+++ Exercise data

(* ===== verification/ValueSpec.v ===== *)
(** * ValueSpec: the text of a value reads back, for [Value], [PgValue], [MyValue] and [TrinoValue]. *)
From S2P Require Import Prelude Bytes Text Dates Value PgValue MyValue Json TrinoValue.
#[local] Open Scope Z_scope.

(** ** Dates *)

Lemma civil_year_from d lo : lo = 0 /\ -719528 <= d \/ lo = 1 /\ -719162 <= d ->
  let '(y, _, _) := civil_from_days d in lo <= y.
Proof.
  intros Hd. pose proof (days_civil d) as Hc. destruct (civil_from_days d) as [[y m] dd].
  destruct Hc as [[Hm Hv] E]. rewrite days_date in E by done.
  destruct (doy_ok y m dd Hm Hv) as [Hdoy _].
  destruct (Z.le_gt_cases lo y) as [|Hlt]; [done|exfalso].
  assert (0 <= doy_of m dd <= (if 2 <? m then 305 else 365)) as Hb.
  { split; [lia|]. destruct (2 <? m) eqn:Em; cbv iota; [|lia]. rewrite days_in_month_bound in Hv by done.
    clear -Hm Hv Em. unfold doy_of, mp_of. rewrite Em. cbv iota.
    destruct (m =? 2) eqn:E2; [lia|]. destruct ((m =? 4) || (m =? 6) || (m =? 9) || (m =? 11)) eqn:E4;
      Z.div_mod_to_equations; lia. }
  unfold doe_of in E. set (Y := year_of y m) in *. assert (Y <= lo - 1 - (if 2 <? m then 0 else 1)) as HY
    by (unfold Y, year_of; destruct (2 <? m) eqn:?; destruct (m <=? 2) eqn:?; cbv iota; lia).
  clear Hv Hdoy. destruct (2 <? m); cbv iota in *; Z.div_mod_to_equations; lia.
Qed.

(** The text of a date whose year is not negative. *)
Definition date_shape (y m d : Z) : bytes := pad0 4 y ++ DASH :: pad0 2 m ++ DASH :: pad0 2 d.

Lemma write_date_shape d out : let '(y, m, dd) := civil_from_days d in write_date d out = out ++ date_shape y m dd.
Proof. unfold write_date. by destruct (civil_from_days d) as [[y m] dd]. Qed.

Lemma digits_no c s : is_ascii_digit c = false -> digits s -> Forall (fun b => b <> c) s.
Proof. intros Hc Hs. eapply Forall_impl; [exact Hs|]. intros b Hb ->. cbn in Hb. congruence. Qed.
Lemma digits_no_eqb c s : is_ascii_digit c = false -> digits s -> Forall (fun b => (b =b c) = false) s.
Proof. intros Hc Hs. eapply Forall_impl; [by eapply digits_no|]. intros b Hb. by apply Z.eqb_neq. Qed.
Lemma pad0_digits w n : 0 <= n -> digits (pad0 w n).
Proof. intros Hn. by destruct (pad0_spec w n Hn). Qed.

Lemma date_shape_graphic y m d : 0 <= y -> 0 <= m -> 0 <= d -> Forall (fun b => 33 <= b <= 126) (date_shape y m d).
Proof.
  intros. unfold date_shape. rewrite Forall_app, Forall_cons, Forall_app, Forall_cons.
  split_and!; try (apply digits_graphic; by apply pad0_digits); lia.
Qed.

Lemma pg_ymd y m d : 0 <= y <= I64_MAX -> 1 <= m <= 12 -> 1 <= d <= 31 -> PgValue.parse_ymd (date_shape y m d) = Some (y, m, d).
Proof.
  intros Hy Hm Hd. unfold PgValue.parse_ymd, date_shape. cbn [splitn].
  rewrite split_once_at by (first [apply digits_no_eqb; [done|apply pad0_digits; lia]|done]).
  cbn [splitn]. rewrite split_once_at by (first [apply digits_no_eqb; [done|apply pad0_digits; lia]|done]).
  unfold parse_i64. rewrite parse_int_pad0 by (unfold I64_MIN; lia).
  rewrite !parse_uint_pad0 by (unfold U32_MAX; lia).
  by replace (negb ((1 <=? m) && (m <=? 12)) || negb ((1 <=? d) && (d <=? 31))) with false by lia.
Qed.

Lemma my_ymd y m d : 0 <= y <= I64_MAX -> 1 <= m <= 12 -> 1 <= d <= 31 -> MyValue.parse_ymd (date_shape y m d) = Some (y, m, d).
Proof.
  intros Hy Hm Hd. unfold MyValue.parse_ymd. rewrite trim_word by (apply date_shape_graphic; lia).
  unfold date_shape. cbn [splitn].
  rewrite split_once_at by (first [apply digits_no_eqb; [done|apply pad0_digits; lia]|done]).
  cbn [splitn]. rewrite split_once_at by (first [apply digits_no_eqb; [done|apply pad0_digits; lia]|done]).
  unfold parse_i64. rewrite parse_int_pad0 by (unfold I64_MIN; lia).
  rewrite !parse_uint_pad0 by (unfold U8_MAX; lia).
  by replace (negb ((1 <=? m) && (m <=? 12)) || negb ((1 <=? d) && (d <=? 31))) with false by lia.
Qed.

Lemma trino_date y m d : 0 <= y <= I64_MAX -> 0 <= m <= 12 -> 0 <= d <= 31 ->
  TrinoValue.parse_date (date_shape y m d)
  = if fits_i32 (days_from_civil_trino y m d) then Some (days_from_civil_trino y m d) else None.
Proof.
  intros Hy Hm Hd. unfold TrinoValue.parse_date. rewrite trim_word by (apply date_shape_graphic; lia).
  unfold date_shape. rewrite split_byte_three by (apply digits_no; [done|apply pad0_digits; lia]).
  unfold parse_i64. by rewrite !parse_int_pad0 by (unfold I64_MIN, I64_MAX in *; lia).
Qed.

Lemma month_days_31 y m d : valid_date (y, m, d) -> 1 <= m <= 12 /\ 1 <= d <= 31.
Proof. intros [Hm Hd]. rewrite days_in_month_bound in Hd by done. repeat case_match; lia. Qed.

++++++
+++ Exercise data

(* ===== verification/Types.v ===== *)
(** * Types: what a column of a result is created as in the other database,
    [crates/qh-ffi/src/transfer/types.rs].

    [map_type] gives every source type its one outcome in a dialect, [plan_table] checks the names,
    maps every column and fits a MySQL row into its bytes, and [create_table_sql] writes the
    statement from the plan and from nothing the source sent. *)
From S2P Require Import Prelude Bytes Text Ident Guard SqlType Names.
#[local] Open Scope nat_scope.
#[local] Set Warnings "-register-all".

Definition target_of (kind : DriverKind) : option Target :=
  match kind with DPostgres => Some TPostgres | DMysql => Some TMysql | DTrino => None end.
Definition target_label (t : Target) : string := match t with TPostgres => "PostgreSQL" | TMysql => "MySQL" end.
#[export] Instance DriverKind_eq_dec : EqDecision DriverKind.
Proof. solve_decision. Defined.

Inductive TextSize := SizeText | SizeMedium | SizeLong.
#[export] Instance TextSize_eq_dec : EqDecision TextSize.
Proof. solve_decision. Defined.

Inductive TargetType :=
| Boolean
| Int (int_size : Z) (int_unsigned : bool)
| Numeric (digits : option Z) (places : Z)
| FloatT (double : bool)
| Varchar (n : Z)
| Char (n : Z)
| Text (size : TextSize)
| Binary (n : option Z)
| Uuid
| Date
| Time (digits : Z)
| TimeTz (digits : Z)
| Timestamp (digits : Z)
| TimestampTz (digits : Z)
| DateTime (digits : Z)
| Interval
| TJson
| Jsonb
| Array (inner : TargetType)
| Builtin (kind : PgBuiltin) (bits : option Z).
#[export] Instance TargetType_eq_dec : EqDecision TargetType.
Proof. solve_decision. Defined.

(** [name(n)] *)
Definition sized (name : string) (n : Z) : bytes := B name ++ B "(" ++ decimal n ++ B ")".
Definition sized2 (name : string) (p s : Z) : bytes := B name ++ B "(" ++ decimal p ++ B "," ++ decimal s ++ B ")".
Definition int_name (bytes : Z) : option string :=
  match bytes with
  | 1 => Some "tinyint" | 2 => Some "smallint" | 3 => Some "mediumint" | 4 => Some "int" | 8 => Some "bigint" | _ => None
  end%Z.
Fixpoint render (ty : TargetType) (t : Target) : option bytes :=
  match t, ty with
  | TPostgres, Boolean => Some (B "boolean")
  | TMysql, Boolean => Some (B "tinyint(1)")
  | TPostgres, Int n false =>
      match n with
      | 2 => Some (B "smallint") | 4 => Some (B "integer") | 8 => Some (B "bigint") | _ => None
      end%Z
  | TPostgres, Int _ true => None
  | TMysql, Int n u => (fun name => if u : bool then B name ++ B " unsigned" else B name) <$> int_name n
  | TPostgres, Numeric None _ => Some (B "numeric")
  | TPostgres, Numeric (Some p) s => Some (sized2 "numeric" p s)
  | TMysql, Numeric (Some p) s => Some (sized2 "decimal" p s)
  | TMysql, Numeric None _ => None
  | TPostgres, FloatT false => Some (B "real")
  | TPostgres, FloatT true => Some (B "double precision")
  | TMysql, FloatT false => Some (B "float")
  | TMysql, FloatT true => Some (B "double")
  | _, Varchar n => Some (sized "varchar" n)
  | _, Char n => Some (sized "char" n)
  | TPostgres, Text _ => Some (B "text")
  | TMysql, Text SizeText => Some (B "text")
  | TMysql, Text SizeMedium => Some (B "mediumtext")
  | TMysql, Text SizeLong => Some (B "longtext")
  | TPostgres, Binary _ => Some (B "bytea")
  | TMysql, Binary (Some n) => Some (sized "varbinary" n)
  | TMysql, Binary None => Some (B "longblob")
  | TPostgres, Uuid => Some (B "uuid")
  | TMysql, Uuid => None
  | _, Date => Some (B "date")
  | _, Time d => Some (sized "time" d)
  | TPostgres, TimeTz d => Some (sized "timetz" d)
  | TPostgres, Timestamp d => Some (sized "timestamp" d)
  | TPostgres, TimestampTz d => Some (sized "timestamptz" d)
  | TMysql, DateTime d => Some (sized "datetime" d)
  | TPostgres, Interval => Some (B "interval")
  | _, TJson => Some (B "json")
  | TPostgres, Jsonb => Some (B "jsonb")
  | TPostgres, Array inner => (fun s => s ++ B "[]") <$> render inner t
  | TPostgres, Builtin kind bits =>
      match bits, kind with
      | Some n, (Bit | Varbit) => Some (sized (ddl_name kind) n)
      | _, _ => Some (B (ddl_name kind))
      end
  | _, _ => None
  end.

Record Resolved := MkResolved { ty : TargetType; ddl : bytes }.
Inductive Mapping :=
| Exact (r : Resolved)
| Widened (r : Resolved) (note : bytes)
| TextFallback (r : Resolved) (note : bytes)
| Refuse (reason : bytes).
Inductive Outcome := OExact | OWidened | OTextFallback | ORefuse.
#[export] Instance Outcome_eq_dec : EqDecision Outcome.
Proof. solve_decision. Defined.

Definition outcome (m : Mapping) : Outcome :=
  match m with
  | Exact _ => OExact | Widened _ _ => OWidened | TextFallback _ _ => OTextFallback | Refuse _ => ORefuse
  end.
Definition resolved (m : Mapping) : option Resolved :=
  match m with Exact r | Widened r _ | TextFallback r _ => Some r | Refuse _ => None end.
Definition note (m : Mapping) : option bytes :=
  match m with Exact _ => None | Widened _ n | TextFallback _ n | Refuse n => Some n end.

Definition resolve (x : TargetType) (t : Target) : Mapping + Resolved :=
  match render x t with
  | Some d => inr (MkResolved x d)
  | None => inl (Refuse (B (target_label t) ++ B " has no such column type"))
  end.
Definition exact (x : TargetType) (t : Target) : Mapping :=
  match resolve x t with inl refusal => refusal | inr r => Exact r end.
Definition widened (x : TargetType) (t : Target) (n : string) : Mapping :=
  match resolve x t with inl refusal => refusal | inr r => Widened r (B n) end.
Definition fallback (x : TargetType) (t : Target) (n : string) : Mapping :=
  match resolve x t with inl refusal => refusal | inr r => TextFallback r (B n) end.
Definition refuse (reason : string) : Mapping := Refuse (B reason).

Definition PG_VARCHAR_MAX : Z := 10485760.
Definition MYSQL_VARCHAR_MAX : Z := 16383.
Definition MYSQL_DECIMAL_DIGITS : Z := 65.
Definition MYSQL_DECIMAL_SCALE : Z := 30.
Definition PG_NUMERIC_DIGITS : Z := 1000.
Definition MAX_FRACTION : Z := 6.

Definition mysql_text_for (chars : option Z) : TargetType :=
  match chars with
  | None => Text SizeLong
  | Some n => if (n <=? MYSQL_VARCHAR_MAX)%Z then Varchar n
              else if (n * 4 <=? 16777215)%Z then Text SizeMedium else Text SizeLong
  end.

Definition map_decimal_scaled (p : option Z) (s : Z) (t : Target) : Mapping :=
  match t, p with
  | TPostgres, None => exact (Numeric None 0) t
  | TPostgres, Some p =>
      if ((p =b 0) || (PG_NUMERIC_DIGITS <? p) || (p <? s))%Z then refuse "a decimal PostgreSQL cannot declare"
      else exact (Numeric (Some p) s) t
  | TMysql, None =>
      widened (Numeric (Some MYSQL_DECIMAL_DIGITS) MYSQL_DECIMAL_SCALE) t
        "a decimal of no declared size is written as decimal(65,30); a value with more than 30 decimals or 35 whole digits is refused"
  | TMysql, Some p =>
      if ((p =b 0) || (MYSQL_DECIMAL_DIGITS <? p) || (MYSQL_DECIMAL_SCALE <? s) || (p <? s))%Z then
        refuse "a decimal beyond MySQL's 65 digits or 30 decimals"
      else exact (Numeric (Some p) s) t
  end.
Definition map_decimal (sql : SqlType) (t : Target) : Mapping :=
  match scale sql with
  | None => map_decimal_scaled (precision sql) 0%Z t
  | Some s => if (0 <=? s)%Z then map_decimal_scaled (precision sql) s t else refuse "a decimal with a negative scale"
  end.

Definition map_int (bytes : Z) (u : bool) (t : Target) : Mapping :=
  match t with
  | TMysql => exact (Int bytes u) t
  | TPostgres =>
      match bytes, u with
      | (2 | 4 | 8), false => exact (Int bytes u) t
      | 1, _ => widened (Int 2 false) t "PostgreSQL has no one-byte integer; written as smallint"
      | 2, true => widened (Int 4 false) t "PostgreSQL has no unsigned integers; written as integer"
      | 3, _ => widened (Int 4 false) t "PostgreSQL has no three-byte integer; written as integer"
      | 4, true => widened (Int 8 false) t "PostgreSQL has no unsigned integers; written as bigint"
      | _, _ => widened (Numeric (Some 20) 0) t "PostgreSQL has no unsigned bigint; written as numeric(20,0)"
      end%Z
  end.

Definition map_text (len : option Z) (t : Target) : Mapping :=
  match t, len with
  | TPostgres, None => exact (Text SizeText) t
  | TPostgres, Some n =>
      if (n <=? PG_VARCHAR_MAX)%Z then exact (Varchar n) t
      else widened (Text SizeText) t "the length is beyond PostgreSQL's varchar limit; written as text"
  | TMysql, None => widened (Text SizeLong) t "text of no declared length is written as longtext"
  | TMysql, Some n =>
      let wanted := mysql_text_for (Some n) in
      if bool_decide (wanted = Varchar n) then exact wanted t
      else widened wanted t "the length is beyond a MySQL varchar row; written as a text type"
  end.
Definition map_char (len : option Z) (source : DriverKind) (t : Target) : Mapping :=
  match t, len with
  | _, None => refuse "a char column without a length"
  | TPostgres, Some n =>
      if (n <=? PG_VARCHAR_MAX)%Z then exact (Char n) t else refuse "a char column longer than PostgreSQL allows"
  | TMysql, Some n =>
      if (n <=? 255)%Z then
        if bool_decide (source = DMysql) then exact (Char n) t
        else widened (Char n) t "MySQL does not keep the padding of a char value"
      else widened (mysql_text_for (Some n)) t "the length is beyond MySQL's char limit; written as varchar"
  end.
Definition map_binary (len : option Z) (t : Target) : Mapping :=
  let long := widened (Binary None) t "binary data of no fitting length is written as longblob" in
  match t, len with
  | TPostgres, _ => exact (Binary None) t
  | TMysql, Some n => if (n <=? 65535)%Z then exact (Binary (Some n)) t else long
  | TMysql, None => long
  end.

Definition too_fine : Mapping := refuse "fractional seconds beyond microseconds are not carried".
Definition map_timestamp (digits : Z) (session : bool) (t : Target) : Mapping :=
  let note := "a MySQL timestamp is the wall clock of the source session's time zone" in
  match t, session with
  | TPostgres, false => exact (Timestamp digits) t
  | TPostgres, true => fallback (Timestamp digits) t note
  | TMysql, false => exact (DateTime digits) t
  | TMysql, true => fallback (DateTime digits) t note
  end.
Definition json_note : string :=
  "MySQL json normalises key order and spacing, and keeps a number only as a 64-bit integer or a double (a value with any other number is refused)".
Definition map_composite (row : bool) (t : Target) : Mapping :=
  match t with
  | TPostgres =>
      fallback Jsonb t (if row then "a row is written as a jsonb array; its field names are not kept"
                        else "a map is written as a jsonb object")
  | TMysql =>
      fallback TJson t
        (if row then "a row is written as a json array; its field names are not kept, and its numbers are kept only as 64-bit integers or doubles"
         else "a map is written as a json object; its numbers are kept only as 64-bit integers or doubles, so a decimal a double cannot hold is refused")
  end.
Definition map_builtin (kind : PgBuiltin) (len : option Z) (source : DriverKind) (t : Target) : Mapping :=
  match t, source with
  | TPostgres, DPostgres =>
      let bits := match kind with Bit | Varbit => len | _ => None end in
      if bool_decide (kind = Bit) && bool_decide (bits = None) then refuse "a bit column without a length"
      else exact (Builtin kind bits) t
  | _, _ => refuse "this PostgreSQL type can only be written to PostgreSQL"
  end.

++++++
+++ Exercise data

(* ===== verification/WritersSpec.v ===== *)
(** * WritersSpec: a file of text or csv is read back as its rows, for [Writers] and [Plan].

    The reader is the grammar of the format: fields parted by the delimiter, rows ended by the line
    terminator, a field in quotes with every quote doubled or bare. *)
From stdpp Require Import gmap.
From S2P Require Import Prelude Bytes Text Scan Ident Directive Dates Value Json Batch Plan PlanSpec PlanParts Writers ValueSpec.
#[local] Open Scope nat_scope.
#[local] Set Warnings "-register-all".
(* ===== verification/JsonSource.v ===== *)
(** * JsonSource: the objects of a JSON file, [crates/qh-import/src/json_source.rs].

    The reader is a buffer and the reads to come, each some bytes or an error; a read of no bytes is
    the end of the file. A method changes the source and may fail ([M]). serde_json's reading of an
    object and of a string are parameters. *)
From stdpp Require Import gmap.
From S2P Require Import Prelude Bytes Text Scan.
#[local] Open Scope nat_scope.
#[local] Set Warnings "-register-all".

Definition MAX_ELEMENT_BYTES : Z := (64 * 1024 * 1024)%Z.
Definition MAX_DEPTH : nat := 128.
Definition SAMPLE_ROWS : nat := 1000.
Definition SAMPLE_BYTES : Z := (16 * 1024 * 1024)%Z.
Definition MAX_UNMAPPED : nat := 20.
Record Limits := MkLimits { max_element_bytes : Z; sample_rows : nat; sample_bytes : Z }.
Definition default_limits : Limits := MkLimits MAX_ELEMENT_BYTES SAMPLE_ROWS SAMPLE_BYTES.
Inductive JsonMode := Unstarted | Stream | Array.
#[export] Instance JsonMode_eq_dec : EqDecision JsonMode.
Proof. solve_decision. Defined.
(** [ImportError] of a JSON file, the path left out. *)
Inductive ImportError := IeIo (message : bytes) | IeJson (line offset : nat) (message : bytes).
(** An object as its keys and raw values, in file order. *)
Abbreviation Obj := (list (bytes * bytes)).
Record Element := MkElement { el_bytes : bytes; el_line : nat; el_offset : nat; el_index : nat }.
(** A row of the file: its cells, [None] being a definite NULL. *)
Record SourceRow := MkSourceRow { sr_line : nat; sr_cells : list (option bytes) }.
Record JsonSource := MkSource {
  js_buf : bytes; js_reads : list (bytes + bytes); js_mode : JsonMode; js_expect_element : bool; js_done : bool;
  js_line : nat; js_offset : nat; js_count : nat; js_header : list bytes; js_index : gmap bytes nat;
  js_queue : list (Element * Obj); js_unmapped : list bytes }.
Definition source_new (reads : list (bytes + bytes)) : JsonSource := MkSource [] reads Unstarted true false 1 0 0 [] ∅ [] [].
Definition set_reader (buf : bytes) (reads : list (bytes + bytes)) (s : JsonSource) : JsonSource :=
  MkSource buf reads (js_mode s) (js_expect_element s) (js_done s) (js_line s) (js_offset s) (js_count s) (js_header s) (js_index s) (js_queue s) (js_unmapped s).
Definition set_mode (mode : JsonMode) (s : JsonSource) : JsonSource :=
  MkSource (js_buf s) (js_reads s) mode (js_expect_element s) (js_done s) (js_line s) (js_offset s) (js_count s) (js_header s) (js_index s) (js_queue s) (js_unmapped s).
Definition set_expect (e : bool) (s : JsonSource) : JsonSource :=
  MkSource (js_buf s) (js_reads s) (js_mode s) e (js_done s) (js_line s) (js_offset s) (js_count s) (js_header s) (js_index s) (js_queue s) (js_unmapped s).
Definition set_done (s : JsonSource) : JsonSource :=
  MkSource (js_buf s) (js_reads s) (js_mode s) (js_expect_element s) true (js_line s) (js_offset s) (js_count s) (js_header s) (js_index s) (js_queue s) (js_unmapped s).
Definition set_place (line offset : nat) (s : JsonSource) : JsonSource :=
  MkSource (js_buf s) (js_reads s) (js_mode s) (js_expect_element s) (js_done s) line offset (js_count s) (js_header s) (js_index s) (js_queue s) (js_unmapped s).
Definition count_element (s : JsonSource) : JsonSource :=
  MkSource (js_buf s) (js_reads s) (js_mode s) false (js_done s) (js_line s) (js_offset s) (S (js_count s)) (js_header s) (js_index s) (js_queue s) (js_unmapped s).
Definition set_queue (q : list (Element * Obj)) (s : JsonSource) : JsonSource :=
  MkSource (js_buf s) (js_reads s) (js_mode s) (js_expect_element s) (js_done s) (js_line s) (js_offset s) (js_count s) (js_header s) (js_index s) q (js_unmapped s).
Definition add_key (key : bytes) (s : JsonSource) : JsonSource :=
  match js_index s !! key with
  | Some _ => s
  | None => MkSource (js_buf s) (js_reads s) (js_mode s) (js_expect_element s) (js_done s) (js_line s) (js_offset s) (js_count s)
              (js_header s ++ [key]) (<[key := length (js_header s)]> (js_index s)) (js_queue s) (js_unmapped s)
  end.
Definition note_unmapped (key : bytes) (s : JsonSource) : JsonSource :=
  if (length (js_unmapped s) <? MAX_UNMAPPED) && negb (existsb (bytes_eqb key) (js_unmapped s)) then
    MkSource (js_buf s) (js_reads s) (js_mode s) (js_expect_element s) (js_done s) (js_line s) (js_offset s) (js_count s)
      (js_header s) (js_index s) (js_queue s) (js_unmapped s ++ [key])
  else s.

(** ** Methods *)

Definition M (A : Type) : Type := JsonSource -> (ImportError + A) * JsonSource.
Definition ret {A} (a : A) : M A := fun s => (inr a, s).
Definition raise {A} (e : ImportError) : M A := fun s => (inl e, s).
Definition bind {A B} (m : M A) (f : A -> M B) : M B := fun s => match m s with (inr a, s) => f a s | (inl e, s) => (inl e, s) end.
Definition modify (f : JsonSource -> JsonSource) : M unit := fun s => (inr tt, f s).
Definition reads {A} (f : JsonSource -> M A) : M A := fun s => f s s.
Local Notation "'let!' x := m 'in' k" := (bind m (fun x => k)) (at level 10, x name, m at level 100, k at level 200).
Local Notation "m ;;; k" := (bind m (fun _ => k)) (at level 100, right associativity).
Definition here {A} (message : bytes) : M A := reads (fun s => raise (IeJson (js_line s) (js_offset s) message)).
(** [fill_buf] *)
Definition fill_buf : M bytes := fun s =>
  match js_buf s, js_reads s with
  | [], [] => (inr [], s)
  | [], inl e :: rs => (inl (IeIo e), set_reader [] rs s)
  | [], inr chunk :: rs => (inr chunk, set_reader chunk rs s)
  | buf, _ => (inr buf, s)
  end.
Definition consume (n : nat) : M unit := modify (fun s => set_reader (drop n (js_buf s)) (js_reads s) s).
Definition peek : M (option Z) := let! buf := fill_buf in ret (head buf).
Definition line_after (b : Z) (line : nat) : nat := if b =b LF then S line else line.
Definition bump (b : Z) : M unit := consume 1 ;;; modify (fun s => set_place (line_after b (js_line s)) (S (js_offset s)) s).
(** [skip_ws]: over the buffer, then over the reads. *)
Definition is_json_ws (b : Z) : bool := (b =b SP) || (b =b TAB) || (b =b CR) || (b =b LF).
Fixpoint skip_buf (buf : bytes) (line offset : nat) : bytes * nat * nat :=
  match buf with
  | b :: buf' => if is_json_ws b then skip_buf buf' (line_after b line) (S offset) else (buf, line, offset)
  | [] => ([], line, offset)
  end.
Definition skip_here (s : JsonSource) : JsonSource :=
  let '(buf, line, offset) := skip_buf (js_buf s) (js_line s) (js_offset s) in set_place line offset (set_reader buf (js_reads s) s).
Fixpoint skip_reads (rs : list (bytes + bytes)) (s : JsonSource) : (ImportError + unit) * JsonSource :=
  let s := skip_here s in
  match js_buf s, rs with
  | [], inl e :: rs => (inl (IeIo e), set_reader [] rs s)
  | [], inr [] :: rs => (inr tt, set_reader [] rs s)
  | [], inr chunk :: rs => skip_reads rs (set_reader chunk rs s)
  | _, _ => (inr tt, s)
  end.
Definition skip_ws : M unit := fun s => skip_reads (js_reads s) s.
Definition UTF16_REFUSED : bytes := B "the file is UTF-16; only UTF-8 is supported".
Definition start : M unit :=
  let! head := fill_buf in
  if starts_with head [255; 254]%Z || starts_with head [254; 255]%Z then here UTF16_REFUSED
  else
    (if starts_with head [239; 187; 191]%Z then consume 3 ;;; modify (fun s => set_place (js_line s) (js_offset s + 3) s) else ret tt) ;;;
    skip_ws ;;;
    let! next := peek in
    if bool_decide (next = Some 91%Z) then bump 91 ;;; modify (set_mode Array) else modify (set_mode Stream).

++++++

• **What is required**
The lines to extract from the data above begin with the line containing "unfold doe_of in" and end with the line containing "Proof. intros Hc Hs. eapply Forall_impl; [by". Extract them exactly, including both.

• **Your solution**
  unfold doe_of in E. set (Y := year_of y m) in *. assert (Y <= lo - 1 - (if 2 <? m then 0 else 1)) as HY
    by (unfold Y, year_of; destruct (2 <? m) eqn:?; destruct (m <=? 2) eqn:?; cbv iota; lia).
  clear Hv Hdoy. destruct (2 <? m); cbv iota in *; Z.div_mod_to_equations; lia.
Qed.

(** The text of a date whose year is not negative. *)
Definition date_shape (y m d : Z) : bytes := pad0 4 y ++ DASH :: pad0 2 m ++ DASH :: pad0 2 d.

Lemma write_date_shape d out : let '(y, m, dd) := civil_from_days d in write_date d out = out ++ date_shape y m dd.
Proof. unfold write_date. by destruct (civil_from_days d) as [[y m] dd]. Qed.

Lemma digits_no c s : is_ascii_digit c = false -> digits s -> Forall (fun b => b <> c) s.
Proof. intros Hc Hs. eapply Forall_impl; [exact Hs|]. intros b Hb ->. cbn in Hb. congruence. Qed.
Lemma digits_no_eqb c s : is_ascii_digit c = false -> digits s -> Forall (fun b => (b =b c) = false) s.
Proof. intros Hc Hs. eapply Forall_impl; [by eapply digits_no|]. intros b Hb. by apply Z.eqb_neq. Qed.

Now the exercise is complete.